6. Impact on Rehabilitation after ACL Surgery
Studies have been carried out to enable various rehabilitation criteria to be proposed in order to find the most optimal sports recovery possible. Postoperative rehabilitation includes three distinct phases [10] where different conditions will have to be met in order to move from one phase to another. The second phase is often seen as the end of rehabilitation for patients (after five months). As seen above, there remains a postural imbalance several months or even years after the injury. Melick and et al [22] and Kruse and et al [23] highlight in their writings the main axes of rehabilitation after ligamentoplasty. The rapid loading and eccentric muscle work from the third week seem to improve the recovery of muscle strength and the improvement of neuromotor parameters. Neuromuscular rehabilitation must be carried out in conjunction with other rehabilitation techniques.

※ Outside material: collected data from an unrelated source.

(* ===== verification/Prelude.v ===== *)
(** * maas-boot-proxy: a verified model

    The repository packages MAAS for Kubernetes.  Its program code is the boot
    proxy (images/maas-boot-proxy, Go), an HTTP server that stands between bare
    metal machines and a MAAS rack controller.  It composes boot images in
    memory, serves the initramfs overlay that sets up bonded interfaces, and
    proxies everything else to the rack, rewriting the URLs in what comes back
    and putting a node's static network configuration on the kernel command
    line.  Beside it stands the Go API of the custom resource that describes a
    machine (api/v1alpha1), with its generated deep copies.  This development
    models both, operation by operation, and proves what each part promises to
    the next.

    ** Parts, files and sources

    Sources without a directory are under src/images/maas-boot-proxy.

    - [Prelude]: bytes, machine integers and their wrap-around, the [outcome] of
      a Go call (value, error, panic), slices into one buffer with their bounds
      checks, and the [executes] calculus that turns a program of buffer stores
      into a list of writes.
    - [GoStrings]: the functions of the packages strings, bytes, fmt, utf8,
      utf16 and path that the program calls, [path.Clean] and [path.Join] among
      them.  Case mapping and white space outside ASCII
      are the interface [Unicode] with its laws [UnicodeLaws].
    - [FatImage], [FatTable], [FatReader] (isoimage.go, second half): [Fat] is
      [buildESPImage] and its helpers on the image buffer; [FatTable] relates
      [setFAT12] to the table it represents; [FatReader] has a FAT12 driver
      (boot sector, directories with long names, cluster chains) and reads the
      composed volume back with it.
    - [IsoImage], [IsoReader] (isoimage.go, first half): [Iso] is [buildBootISO];
      [IsoReader] follows El Torito and ISO 9660 from the finished image.
    - [Overlay] (overlay.go): the tree walk and the newc archive, a newc reader,
      and the listing of a tree that the archive must contain.
    - [MacAddr] (nodes_store.go, end): [net.ParseMAC] and the canonical keys.
    - [Types] (types.go): the records, and the interfaces [Json] and [Sha256].
    - [NodeStore] (nodes_store.go): [Store] is the nodes file and its reloads;
      [Interleave] runs any number of concurrent reloads, one lock section or
      file read at a time, while the file changes.
    - [IsoCache] (iso_cache.go): the cache with its entries in a heap, because
      callers keep the pointers [Get] and [Set] return; the clock readings of an
      operation are arguments.
    - [KernelNet] (main.go, [buildKernelNet] and [injectOverlayInitrd]) with the
      reader of the overlay's hook (initramfs-bond-overlay) and of the kernel.
    - [IpxeScript] (iso_builder.go): [fmt.Sscanf] on PCI addresses, the
      configuration hashes, the scripts, and the labels and jumps of a script.
    - [Regex]: the package regexp for the constructs the program's patterns use
      (leftmost-first matching with backtracking, replacement templates), with a
      declarative matching relation it is proved against.
    - [Rewriter] (rewriter.go): base64, the line wrapper, [rewriteData].  gzip
      and tar are the interface [Archive].
    - [Http], [Server] (main.go): header and query maps; configuration,
      reloading, [Watch], [resolveNode], [cachedISO], the request handler with
      its four branches, and the start-up of [main].
    - [ServerFacts]: [Running] is the server as a step relation (requests,
      reloads, sweeps), and the theorems about the whole.
    - [InjectFacts]: the kernel arguments in a proxied configuration, and what
      a dollar sign in them does.
    - [QueryFacts]: the encoder and the parser of query strings as inverses.
    - [Concurrent]: the goroutines.  [Goroutine.prog] is a program of actions:
      taking and releasing one of the three read-write locks (of the
      configuration, the node store and the cache), reads of the disk and the
      clock, waits, questions to the rack, and what is done inside a section;
      [Conc] gives [ServeHTTP], [Watch] and the reaper, and all they call, at
      this grain, with the same names as in [Server].
    - [RelyGuarantee]: timelines of the shared state, the weakest precondition
      [wp] of a program among others, and pools of goroutines with their locks
      and steps.  A goroutine whose lock is held steps only when it is free.
    - [Locks]: programs that pair their locks, hold one at a time and have a
      bounded number of actions ([disciplined]); the locks of a pool of such
      programs agree with who is inside a section ([locks_ok]), and nobody is
      blocked for good ([not_blocked], [run_to_end]).
    - [Together]: what the goroutines rely on, the specification of each
      program, and what a right answer is ([answer]).
    - [ConcurrentFacts]: the lock discipline of the programs, the server that
      runs them all, and the theorems about it.
    - [GoHeap], [GoHeapFacts]: Go's memory as far as the deep copies see it, a
      heap of typed cells for pointers, slices and maps, over a universe of
      types; the loops of generated code; what a value in a heap stands for
      ([resolve]), and what an independent copy is ([deep_copies]).
    - [ApiTypes] (api/v1alpha1/shared_types.go, maasmachine_types.go): a record
      per struct.  The types of apimachinery are the interface [K8s].
    - [DeepCopy], [DeepCopyFacts] (api/v1alpha1/zz_generated.deepcopy.go): every
      generated function, on the interface [K8sCopy] with [K8sCopyLaws].

    The handler calls [resolveNode], which calls [ReloadAll] ([Server.Reload]),
    which calls [reloadConfig] and the store's [Reload]; a resolved node goes to
    [RenderNodeIPXEScript] and [buildBootISO] through [cachedISO], or to
    [buildKernelNet] on the proxied body after [rewriteData].

    ** What the theorems show

    - Images: a partition that [buildESPImage] returns gives both files back
      through a FAT12 driver ([esp_roundtrip], [esp_allocation],
      [setFAT12_read]); firmware that follows El Torito reaches it
      ([boot_iso_boots]), the volume is consistent ([boot_iso_volume]), and
      each error happens exactly when it should, never a panic
      ([buildBootISO_outcome]); no conversion to a narrower integer truncates
      ([boot_iso_bounds]).
    - Scripts: jumps have targets ([node_script_closed],
      [generic_script_closed]), PCI addresses have one form
      ([formatIPXEPCI_canonical]), the hash determines the image
      ([config_hash_covers]), except for one ambiguity
      ([config_hash_ambiguous]).
    - Overlay: a newc reader gets the tree back ([overlay_roundtrip]) and errors
      are exactly the unreadable nodes ([overlay_errors]).
    - Keys and nodes: canonicalization is idempotent and identifies exactly the
      spellings of an address ([normalizeKey_idem], [normalizeKey_notations],
      [normalizeMAC_identifies]); reloading on every branch ([reload_outcome],
      [reload_lookup], [diffNodes_counts]); under any interleaving the store
      holds the nodes of one good document ([store_last_good]), and when a
      reload returns it is the document that this reload read
      ([reload_fresh]), though a slow reload can put an older one back after a
      faster one ([reload_overtaken]); duplicate
      spellings are resolved by map order ([clash_depends_on_order]).
    - Cache: lookups, time to live and sweeps ([cache_get], [cache_set_get],
      [reap_transparent]); a pointer handed out stays valid
      ([cache_pointer_stable]).
    - Kernel arguments: the hook and the kernel read back the node's fields
      ([bonded_cmdline], [single_cmdline]); they take the place of MAAS's own
      argument ([kernel_args_injected]), where a [kernel_net] with a dollar sign
      is a template and not verbatim ([kernel_net_not_verbatim]); the overlay line goes before the
      boot line ([inject_before_boot]), or is glued to the last line
      ([inject_without_newline]).
    - Rewriting: an archive stays an archive with its files rewritten and its
      checksum line renewed ([archive_rewritten]), wrapping implements its
      specification ([wrap_writes]), rack URLs are replaced and nothing else
      ([rack_urls_replaced]), and exactly a broken payload leads back to the
      plain substitutions ([payload_cases]).
    - Server: in every reachable state the cache, the overrides and the node
      tables are in order ([server_invariant]), so that the image a node gets is
      the current one ([node_image_current], for records the hash covers and
      without digest collisions); resolving ends ([resolve_terminates]) and
      waits for a node that comes late ([late_node_served]); what the rack and
      the client get ([proxy_contract]); the environment wins
      ([overrides_in_force]); the query reaches the rack unchanged
      ([query_forwarded]).
    - Concurrency: with any number of goroutines at any points of their code,
      the invariants hold and every answer is right for moments within its
      request ([concurrent_answers]); there is no deadlock, and every request
      ends within a number of actions that the configured wait determines
      ([concurrent_requests_end]).
    - API: every [DeepCopy] returns an independent copy ([api_deep_copy],
      [deep_copy_object]) and never fails on a well-typed heap
      ([deep_copy_total]).

    ** Bounds and fuel

    Loops of the source that count are structural on their count.  The FAT12
    reader has fuel for 4096 clusters and 513 directory entries, more than a
    FAT12 volume of this program can have (4084 and 512).  Readers of byte
    strings (newc, regular expressions, replacement templates, UTF-8) have the
    length of their input as fuel and consume at least a byte per round.  The
    retry loop of [resolveNode] has its number of rounds as fuel;
    [resolve_terminates] shows that the configured wait divided by the poll
    interval, plus two, is enough for it to return, and [concurrent_answers] that
    it is enough among other goroutines.  [Watch] and the reaper, which never
    end, are given any finite number of rounds.  [resolve] follows references to
    a depth; 7 more than the apimachinery types need is enough for every API
    type, which [deep_copy_total] proves.  Go's [int] is 64 bits wide
    and lengths stay below 2^32, so sizes are plain [Z]; wrap-around is written
    out where the source converts to a narrower type ([u8], [u16], [u32],
    [byte]).

    ** What is not modelled

    - net/http itself: parsing requests, [ServeContent]'s ranges and conditional
      requests, connections.  A response is the value handed to the library.
    - JSON, SHA-256, gzip and tar, [time.ParseDuration], Unicode tables beyond
      ASCII: parameters with their documented behaviour as named laws.
      MD5, which [rewriteData] writes into an archive's header, likewise.
    - Log lines, except those of the node store, whose de-duplication is state.
    - Go's memory model: actions happen in one total order.  What is done
      between taking and releasing a lock is one action of its own, which the
      exclusion of the lock justifies.  That a waiting writer keeps new readers
      out of a [sync.RWMutex] is not modelled: a model reader may still enter,
      which only adds behaviours, and no goroutine takes a lock while it holds
      one ([disciplined]), so nobody waits for itself.
    - The scheme registration of the API (groupversion_info.go), and what
      apimachinery and controller-runtime do with the types; JSON tags and
      validation markers.  The heap of [GoHeap] ignores the capacity of slices,
      which the generated code never extends, and passes the target struct of
      [DeepCopyInto] by value: the caller assigns the result.
    - The chart, the container images, their patches and the shell and Python
      tools, which are not Go; the overlay's shell hook only as the reader in
      [KernelNet]. *)

From Stdlib Require Export Ascii String.
From stdpp Require Export base list numbers gmap strings.
Export ListNotations.
#[global] Open Scope Z_scope.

The resumption of sport must be done gradually by combining rehabilitation adapted to the sport practiced. Rehabilitation exercises linked to resumption of sport must use the visual system wisely. Neuromotor practice with eyes closed seems archaic given the current data in the international literature. It is necessary to use the gaze without it becoming a means of postural control. Thus, the use of stroboscopic glasses, blackout, or exercises aimed at excluding the articulation of the visual field seem to decrease the visiodependency of patients having undergone an ACL reconstruction. Gokeler and et al [10] proposes in his analysis various criteria including the use of high-performance technological materials such as gait analysis with cameras, electromyography or even the use of pressure plates. However, the use of these tools is not standardized and would require a large database of healthy patients to better analyze the results of patients with ligamentoplasty.
7. Conclusion
If the various studies agree on the fact that postural disorders are associated with visiodependence after reconstruction of the ACL, it seems difficult for the moment to obtain a standardized evaluation of practices. On the other hand, it seems appropriate to build neuromotor rehabilitation around these disorders, even in the early phases of rehabilitation, in order to reduce the risk of iterative ruptures and allow a resumption of competition in optimal conditions.